Sunday, May 12, 2013


Theatre at Baddow in the Parish Hall

Rosamunde Pilcher's best-selling family saga, adapted for the stage by Brady and Bingham, is a big ask for an amateur group.
It has a large cast, it skips between decades and locations, and its emotional heart can seem elusive.
David Saddington's set was a model of economy, fitting the café, the Cornish studio, the beach, the Cotswolds cottage and its garden into a very restricted space. It all worked very well in Pauline Saddington's capable production, except that the patio doors felt awkward and tended to cast distracting shadows. [Perhaps cut off in a wavy line at one-third height, which might even allow for perspex in the frame]. And the ends of scenes, often with a line heavy with feeling, lost some significance in the frequent fades to black.
Not all the actors were comfortable in the easy middle-class milieu, but splendid work from Nicola Marsland as Nancy, who can't leave well alone, with Russell Everard as the hen-pecked worm who turns, and Roger Saddington as her brother Noel. The young people, who are also ghosts from the past, were Claire Lloyd as Antonia and John Mabey as the gardener Danus. Lawrence Stern [not the Shandy man, just as Cosmo is not the magazine of Joanne Gent's Olivia], the painter whose Shell Seekers hangs in pride of place, was compellingly played by Peter Nerreter. The inimitable Rita Vango brought touching pathos to Penelope, whose story this is, especially when she was recalling the smell of her father's studio or quoting McNiece.

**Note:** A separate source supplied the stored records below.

(** * code-push management client: [AccountManager]

    A shallow embedding of [sdk/script/management/account-manager.ts] and of
    the command-executor behaviour pinned down by the CLI test-suite that
    ships with it.

    Every method of [AccountManager] builds one superagent request and
    registers a completion callback [(err, res) => ...] that settles a Q
    promise.  A method is embedded as two functions: [issue], the synchronous
    part that runs inside the promise resolver, and [complete], the callback.
    The callback is written in a small state-and-exception monad whose state
    holds the manager object and the log of [resolve]/[reject] calls. *)

From Stdlib Require Import ZArith String Ascii List Lia.
From stdpp Require Import base option list gmap strings pretty.

Set Warnings "-register-all".

Open Scope string_scope.
Open Scope Z_scope.

(** ** JavaScript values *)

(** The values that flow through the client: results of [JSON.parse], the
    records handed to [resolve] and the error objects handed to [reject].
    An object keeps its properties in insertion order.  [JNum n] is the
    double nearest to the integer [n]; the client itself only makes numbers
    out of status codes. *)
Inductive JSValue : Type :=
| JUndefined
| JNull
| JBool (b : bool)
| JNum (n : Z)
| JStr (s : string)
| JArr (items : list JSValue)
| JObj (props : list (string * JSValue)).

(** [if (v)]: the ToBoolean conversion. *)
Definition truthy (v : JSValue) : bool :=
  match v with
  | JUndefined | JNull => false
  | JBool b => b
  | JNum n => negb (n =? 0)
  | JStr s => negb (String.eqb s "")
  | JArr _ | JObj _ => true
  end.

Fixpoint assoc_get (k : string) (props : list (string * JSValue)) : JSValue :=
  match props with
  | [] => JUndefined
  | (k', v) :: rest => if String.eqb k k' then v else assoc_get k rest
  end.

Fixpoint assoc_set (k : string) (v : JSValue) (props : list (string * JSValue))
  : list (string * JSValue) :=
  match props with
  | [] => [(k, v)]
  | (k', v') :: rest =>
      if String.eqb k k' then (k, v) :: rest else (k', v') :: assoc_set k v rest
  end.

(** [v.k] on a value that has properties (any but [undefined] and [null]),
    for a property name [k] that no prototype defines: an own property of an
    object, [undefined] on a primitive.  This is the read behind a
    truthiness test ([if (body)], [!loginInfo ||]) or on an object literal;
    a read that can meet [undefined] or [null] goes through [member]
    below. *)
Definition get_prop (v : JSValue) (k : string) : JSValue :=
  match v with
  | JObj props => assoc_get k props
  | _ => JUndefined
  end.

(** [o.k = v] on an object: overwrite in place, or append a new property. *)
Definition set_prop (o : JSValue) (k : string) (v : JSValue) : JSValue :=
  match o with
  | JObj props => JObj (assoc_set k v props)
  | _ => o
  end.

(** An optional string parameter: [undefined] when omitted. *)
Definition optional (o : option string) : JSValue :=
  match o with
  | Some s => JStr s
  | None => JUndefined
  end.

(** ** String primitives used on the [Location] header *)

Fixpoint lastIndexOf_from (c : ascii) (s : string) (i last : Z) : Z :=
  match s with
  | EmptyString => last
  | String a rest =>
      lastIndexOf_from c rest (i + 1) (if Ascii.eqb a c then i else last)
  end.

(** [s.lastIndexOf(c)] for a one-character search string: [-1] if absent. *)
Definition lastIndexOf (c : ascii) (s : string) : Z :=
  lastIndexOf_from c s 0 (-1).

Fixpoint drop_chars (n : nat) (s : string) : string :=
  match n, s with
  | O, _ => s
  | S _, EmptyString => EmptyString
  | S n', String _ rest => drop_chars n' rest
  end.

(** [s.substr(start)]: a negative [start] counts from the end. *)
Definition substr (s : string) (start : Z) : string :=
  if start <? 0
  then drop_chars (Z.to_nat (Z.max 0 (Z.of_nat (String.length s) + start))) s
  else drop_chars (Z.to_nat start) s.

Fixpoint contains_char (c : ascii) (s : string) : bool :=
  match s with
  | EmptyString => false
  | String a rest => Ascii.eqb a c || contains_char c rest
  end.

(** ** superagent: responses, errors, agents, requests *)

Record Response := {
  ok : bool;                     (* the 2xx flag *)
  status : Z;
  text : string;
  header : gmap string string
}.

(** The [err] argument of a completion callback. *)
Record TransportError := {
  err_status : option Z;         (* [err.status], often undefined *)
  message : string
}.

(** A cookie-bearing agent, [request.agent()].  Its jar is kept as the
    [set-cookie] values handed to it so far, oldest first: what the jar
    holds, and what it picks for a URL, is a function of these. *)
Record Agent := { jar : list string }.

Definition request_agent : Agent := {| jar := [] |}.

(** [agent.saveCookies(res)] stores the response's [set-cookie] header. *)
Definition saveCookies (res : Response) (a : Agent) : Agent :=
  match header res !! "set-cookie" with
  | Some c => {| jar := jar a ++ [c] |}
  | None => a
  end.

(** Who builds the request: the superagent module itself or an agent. *)
Inductive Requester :=
| Superagent
| ViaAgent (a : Agent).

(** How a request is authenticated.  [CookiesFrom saved] is
    [requester.attachCookies(request)] on an agent whose jar was handed
    [saved]: the request gets the cookies that jar selects for its URL. *)
Inductive Credentials :=
| NoCredentials
| CookiesFrom (saved : list string)
| WithCredentials.                  (* [request.withCredentials()] *)

Inductive Method := GET | POST | PUT | DELETE.

(** What [fileOrPath] of [addPackage] can be. *)
Inductive FileOrPath :=
| Path (p : string)
| FileHandle (name : string).

Inductive Payload :=
| NoPayload
| Json (v : JSValue)                               (* [send(JSON.stringify(v))] *)
| LoginForm (identity : JSValue) (token : JSValue) (* [type("form").send.send] *)
| Multipart (package : FileOrPath) (packageInfo : JSValue).

Record Request := {
  method : Method;
  url : string;
  credentials : Credentials;
  payload : Payload
}.

(** ** Promises *)

(** A call of a promise's [resolve] or [reject]. *)
Inductive Settlement :=
| Resolved (v : JSValue)
| Rejected (e : JSValue).

(** A library call that either returns or throws. *)
Inductive Try (A : Type) :=
| Returns (a : A)
| Throws (exn : JSValue).
Arguments Returns {A} a.
Arguments Throws {A} exn.

(** The TypeError of a property read on [undefined] or [null]; its message
    is the engine's and is not kept. *)
Definition TypeError : JSValue := JObj [("name", JStr "TypeError")].

(** [v.k] on any value. *)
Definition member (v : JSValue) (k : string) : Try JSValue :=
  match v with
  | JUndefined | JNull => Throws TypeError
  | _ => Returns (get_prop v k)
  end.

(** ** The manager object *)

Record AccountManager := {
  _authedAgent : option Agent;   (* [None]: undefined or null, both falsy *)
  _saveAuthedAgent : bool;
  account : JSValue;
  serverUrl : string
}.

(** [new AccountManager(serverUrl)]; [window_defined] tells a browser from
    node. *)
Definition constructor (window_defined : bool) (url : string) : AccountManager :=
  {| _authedAgent := None;
     _saveAuthedAgent := negb window_defined;
     account := JUndefined;
     serverUrl := url |}.

Definition with_agent (am : AccountManager) (a : option Agent) : AccountManager :=
  {| _authedAgent := a;
     _saveAuthedAgent := _saveAuthedAgent am;
     account := account am;
     serverUrl := serverUrl am |}.

(** An agent saves the cookies of every response to a request it built
    (its listener on the request's response event), before the callback of
    the request runs.  When the stored agent built the request, it is the
    stored agent that changes. *)
Definition response_event (am : AccountManager) (builder : Requester)
  (res : option Response) : AccountManager :=
  match builder, res with
  | ViaAgent a, Some r => with_agent am (Some (saveCookies r a))
  | _, _ => am
  end.

(** What superagent hands to the callback of [end], from its version 1.0
    on, which the guards [err.status !== 401] of the client presuppose: a
    response with a 2xx status and no error; a response with any other
    status together with an error that carries this status; or an error
    without status and no response, when no response came. *)
Definition delivered (err : option TransportError) (res : option Response)
  : bool :=
  match err, res with
  | None, Some r => ok r && (status r / 100 =? 2)
  | Some e, Some r =>
      negb (ok r) && negb (status r / 100 =? 2)
      && match err_status e with
         | Some s => s =? status r
         | None => false
         end
  | Some e, None =>
      match err_status e with
      | Some _ => false
      | None => true
      end
  | None, None => false
  end.

(** [interface CodePushError { message?; statusCode? }] *)
Definition error_message (msg : string) : JSValue :=
  JObj [("message", JStr msg)].

Definition error_message_status (msg : string) (code : Z) : JSValue :=
  JObj [("message", JStr msg); ("statusCode", JNum code)].

(** ** The callback monad *)

Record World := {
  this : AccountManager;
  settled : list Settlement      (* calls of resolve/reject, oldest first *)
}.

Inductive Result (A : Type) :=
| Done (a : A) (w : World)
| Threw (w : World).             (* a TypeError escaped the callback *)
Arguments Done {A} a w.
Arguments Threw {A} w.

Definition Cb (A : Type) : Type := World -> Result A.

Definition ret {A} (a : A) : Cb A := fun w => Done a w.

Definition bind {A B} (c : Cb A) (k : A -> Cb B) : Cb B :=
  fun w => match c w with
           | Done a w' => k a w'
           | Threw w' => Threw w'
           end.

Notation "'do' x <- c ; k" := (bind c (fun x => k))
  (at level 10, x name, c at level 100, k at level 200).
Notation "'run' c ; k" := (bind c (fun _ => k))
  (at level 10, c at level 100, k at level 200).

Definition resolve (v : JSValue) : Cb unit :=
  fun w => Done tt {| this := this w; settled := settled w ++ [Resolved v] |}.

Definition reject (e : JSValue) : Cb unit :=
  fun w => Done tt {| this := this w; settled := settled w ++ [Rejected e] |}.

(** Reading a property of [res]: a TypeError when [res] is undefined. *)
Definition defined {A} (o : option A) : Cb A :=
  fun w => match o with
           | Some a => Done a w
           | None => Threw w
           end.

Definition get_this : Cb AccountManager := fun w => Done (this w) w.

Definition set_authedAgent (a : option Agent) : Cb unit :=
  fun w => Done tt
    {| this := {| _authedAgent := a;
                  _saveAuthedAgent := _saveAuthedAgent (this w);
                  account := account (this w);
                  serverUrl := serverUrl (this w) |};
       settled := settled w |}.

Definition set_account (v : JSValue) : Cb unit :=
  fun w => Done tt
    {| this := {| _authedAgent := _authedAgent (this w);
                  _saveAuthedAgent := _saveAuthedAgent (this w);
                  account := v;
                  serverUrl := serverUrl (this w) |};
       settled := settled w |}.

(** The world a result leaves behind, thrown or not. *)
Definition world_of {A} (r : Result A) : World :=
  match r with
  | Done _ w => w
  | Threw w => w
  end.

Definition threw {A} (r : Result A) : bool :=
  match r with
  | Done _ _ => false
  | Threw _ => true
  end.

(** ** A runtime to execute the client on

    [JSON.parse] and base-64's [decode] are library code.  The client below
    is parametric in both; this module provides executable instances, used
    to run the client on concrete inputs.  [Runtime.JSON_parse] accepts the
    fragment of JSON without [\u] escapes and without numbers that are not
    integers, and returns on it what [JSON.parse] returns. *)
Module Runtime.

Definition is_ws (c : ascii) : bool :=
  match c with
  | " "%char | "009"%char | "010"%char | "013"%char => true
  | _ => false
  end.

Fixpoint skip_ws (s : string) : string :=
  match s with
  | String c rest => if is_ws c then skip_ws rest else s
  | EmptyString => s
  end.

Fixpoint strip_prefix (p s : string) : option string :=
  match p, s with
  | EmptyString, _ => Some s
  | String a p', String b s' => if Ascii.eqb a b then strip_prefix p' s' else None
  | String _ _, EmptyString => None
  end.

Definition digit_of (c : ascii) : option Z :=
  let n := Z.of_nat (nat_of_ascii c) in
  if (48 <=? n) && (n <=? 57) then Some (n - 48) else None.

September has come, it is hers
Whose vitality leaps in the autumn,
Whose nature prefers
Trees without leaves and a fire in the fireplace.
So I give her this month and the next
Though the whole of my year should be hers who has rendered already
So many of its days intolerable or perplexed
But so many more so happy.
Who has left a scent on my life, and left my walls
Dancing over and over with her shadow
Whose hair is twined in all my waterfalls
And all of London littered with remembered kisses.